Despite store closures in Massachusetts and Nevada, Curaleaf Holdings Inc. (CSE: CURA) says it delivered record quarterly results as cannabis consumers stocked up in other states during the pandemic.
After markets closed Monday, the industry titan said net revenues grew 22 per cent sequentially to US$117.5 million with adjusted earnings before interest, taxes, depreciation and amortization reaching US$28 million in the second quarter ended June 30.
Curaleaf’s quarterly sales kept pace with rival multi-state operators — Trulieve Cannabis Corp. (CSE: TRUL) and Green Thumb Industries, Inc. (CSE: GTII) — and continued to surpass Canada’s biggest weed firms.
But the Massachusetts-based company said it’s now in position to lead the global legal market after closing its Grassroots acquisition on July 23.
“Based on current trends in our business and the ongoing recovery in Massachusetts and somewhat challenged recovery in Nevada due to Covid-19, pro forma [third quarter] revenue is expected to be approximately US$205 million to US$215 million,” CFO Mike Carlotti said on yesterday’s conference call with analysts.
While Trulieve focuses on dominating Florida’s medical market, Curaleaf is building a wider weed empire across the U.S.
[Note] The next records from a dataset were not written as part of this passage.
(** * vconv: batch video conversion (convert.js)

    A shallow embedding of the conversion script and of the properties
    stated about it.  The repository holds the sequential, logging script
    in two editions that differ only in their message texts and in the
    preset table: the English one with five presets and the Russian one
    with three.  Both are covered by the [Variant] parameter below.  An
    earlier edition that starts all conversions at once and waits for them
    with [Promise.allSettled] is modelled apart, in [Concurrent]; the
    properties stated about the script are about the sequential one.

    Layout:
    - [Js]    the parts of the JavaScript runtime the script relies on:
              values, the conversions between numbers and strings,
              [toFixed], [parseFloat], [parseInt], [Math.floor];
    - [Path]  Node's [path] module (POSIX flavour);
    - the script itself: presets, [getFileStats], [formatBytes],
      [formatBitrate], [logInfo], [convertVideos] and the entry point;
    - a reference world to run the script in;
    - the earlier edition ([Concurrent]);
    - the properties stated about the script, and further properties of
      the same functions and of the earlier edition.

    Modelling choices:
    - numbers are IEEE binary64 values ([PrimFloat.float]), so NaN, the
      infinities and the signed zeros behave as they do in the engine;
      the two counters and the loop index, which only count the elements of
      an array, are natural numbers;
    - a string is the sequence of bytes of its UTF-8 text;
    - [async] functions are run to completion one after the other, as the
      script awaits every call; the file system, the clock and the media
      engine answer through the fields of [Env], and every answer may
      depend on all that happened before; an engine that never answers is
      not part of the model;
    - every effect of the script is recorded as an [Event], in order. *)

From Stdlib Require Import ZArith NArith List String Ascii Floats Lia Bool DecimalString.
Import ListNotations.
Open Scope string_scope.
Open Scope Z_scope.

(** ** The JavaScript runtime *)

Module Js.

(** The values that reach the script from the probe: a number, a string, or
    a missing property. *)
Inductive JsValue :=
| JsUndefined
| JsNumber (x : float)
| JsString (s : string).

(** A string is kept as the bytes of its UTF-8 text. *)
Definition code (c : ascii) : Z := Z.of_N (N_of_ascii c).
Definition isDigit (c : ascii) : bool := (48 <=? code c) && (code c <=? 57).
Definition digitVal (c : ascii) : Z := code c - 48.

(** The decimal digits of a natural number, and how many they are. *)
Definition decimal (n : Z) : string := NilEmpty.string_of_uint (N.to_uint (Z.to_N n)).
Definition ndigits (n : Z) : Z := Z.of_nat (String.length (decimal n)).

Fixpoint zeros (n : nat) : string :=
  match n with O => "" | S n' => String "0" (zeros n') end.

(** [s.slice(from, to)] for [0 <= from <= to]. *)
Definition slice (s : string) (from to : Z) : string :=
  substring (Z.to_nat from) (Z.to_nat (to - from)) s.

(** *** Numbers to text

    A finite number is the exact ratio [p / q] of two integers; all
    roundings below are decided on that ratio.  [scale10 p q t] is
    [p / q * 10 ^ t]. *)
Definition scale10 (p q t : Z) : Z * Z :=
  if 0 <=? t then (p * 10 ^ t, q) else (p, q * 10 ^ (- t)).

(** The number nearest to [p / q], ties to even: the division of the
    IEEE format carried out on the two integers. *)
Definition ofRatio (neg : bool) (p q : Z) : float :=
  match p, q with
  | Zpos p', Zpos q' =>
      SF2Prim (SFdiv prec emax (S754_finite neg p' 0) (S754_finite false q' 0))
  | _, _ => if neg then neg_zero else zero
  end.

(** The number nearest to [m * 10 ^ t]. *)
Definition ofDecimal (neg : bool) (m t : Z) : float :=
  let '(p, q) := scale10 m 1 t in ofRatio neg p q.

(** The ratio that the finite number [m * 2 ^ e] is. *)
Definition ratioOf (m : positive) (e : Z) : Z * Z :=
  if 0 <=? e then (Zpos m * 2 ^ e, 1) else (Zpos m, 2 ^ (- e)).

(** The decimal exponent [n] of a positive ratio:
    [10 ^ (n - 1) <= p / q < 10 ^ n]. *)
Definition exp10 (p q : Z) : Z :=
  if q <=? p then ndigits (p / q)
  else let D := ndigits (q / p) in
       if p * 10 ^ (D - 1) =? q then 2 - D else 1 - D.

(** [Number::toString] asks for integers [n], [k] and [s] with [k] digits
    in [s], as few as possible, such that [s * 10 ^ (n - k)] is read back as
    the number; among several [s] the one nearest to the number is taken,
    the even one on a tie.  [candidate] answers for one [k]: the two
    [k]-digit neighbours of the number are tried. *)
Definition candidate (x : spec_float) (p q n0 k : Z) : option (Z * Z) :=
  let '(num, den) := scale10 p q (k - n0) in
  let lo := num / den in
  let r := num mod den in
  let hi := lo + 1 in
  let rounds s := SFeqb (Prim2SF (ofDecimal false s (n0 - k))) x in
  let pick s := if s =? 10 ^ k then (s / 10, n0 + 1) else (s, n0) in
  if r =? 0 then Some (lo, n0)
  else match rounds lo, rounds hi with
       | true, true =>
           Some (pick (match 2 * r ?= den with
                       | Lt => lo
                       | Gt => hi
                       | Eq => if Z.even lo then lo else hi
                       end))
       | true, false => Some (lo, n0)
       | false, true => Some (pick hi)
       | false, false => None
       end.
The company said after combining Grassroots it now has licences for 135 dispensaries — with over 100 stores expected to be open by the end of the year — and over 50 processing and cultivation facilities. Its U.S. footprint has also increased from 18 to 23 states with a much stronger presence in rapidly growing Illinois and Pennsylvania markets.
“Curaleaf is now the world’s largest cannabis company by revenue and the most diversified vertically integrated cannabis company in the United States,” executive chairman Boris Jordan said.
Net loss in the quarter was US$2 million, less than $0.01 per share, a major improvement over the shortfall of more than US$15 million over the prior fiscal period.
The company said it has improved its cultivation capacity and efficiency for the second straight quarter, helping it maintain a 43 per cent gross margin on cannabis sales.
However, Curaleaf remains noticeably behind Trulieve and GTII on gross margin, which is something it expects to improve once all mergers and acquisitions are consolidated.
Curaleaf eyes changing US political landscape
Company executives are bullish on on further expansion in the U.S. — especially in states like New Jersey and Connecticut — if Democrats succeed in the Nov. 3 election.
“If you get a Biden administration, I suspect that most of the East Coast will be adult-use,” Jordan said. “My view is that they will move reasonably quickly to some kind of either SAFE Act or something short of full legalization and maybe they will make some kind of special dispensation for medical.”
After the quarter, Curaleaf invested US$5.5 million in a New Jersey facility and Jordan said that if voters support the recreational cannabis ballot this fall, the state will move fast on the measure to find some budget relief as a result of the pandemic.
And he predicts New Jersey will be a legalization domino in the densely-populated northeastern region.
“If New Jersey goes adult-use, it is almost certain that Pennsylvania, New York and Connecticut will do it as well,” Jordan said. “And I think if we are talking again this time next year, on our second-quarter earnings call, I suspect that most of the East Coast will be.”
According to the company, Curaleaf is a rare U.S. weed firm accepting debit cards in eight states, with another three more expected to join in the fall. CEO Joseph Lusardi said if the SAFE Act is passed, the industry will have access to institutional banks which will boost sales by offering credit card payments.
“A very major banking association, now including Visa, MasterCard is lobbying for the passage of this bill, because it makes sense it’s good public policy. So, we are hopeful that we will get a passage at some point and that will unlock credit card transactions in much bigger basket sizes that you would expect from like traditional retail.”
To keep growing, the company said it raised approximately US$42 million in retail sale-leaseback transactions.
Curaleaf’s cash position dropped by over US$50 million by the end of the second quarter to US$122.8 million, and the company carried US$283 million in debt on the books as of June 30.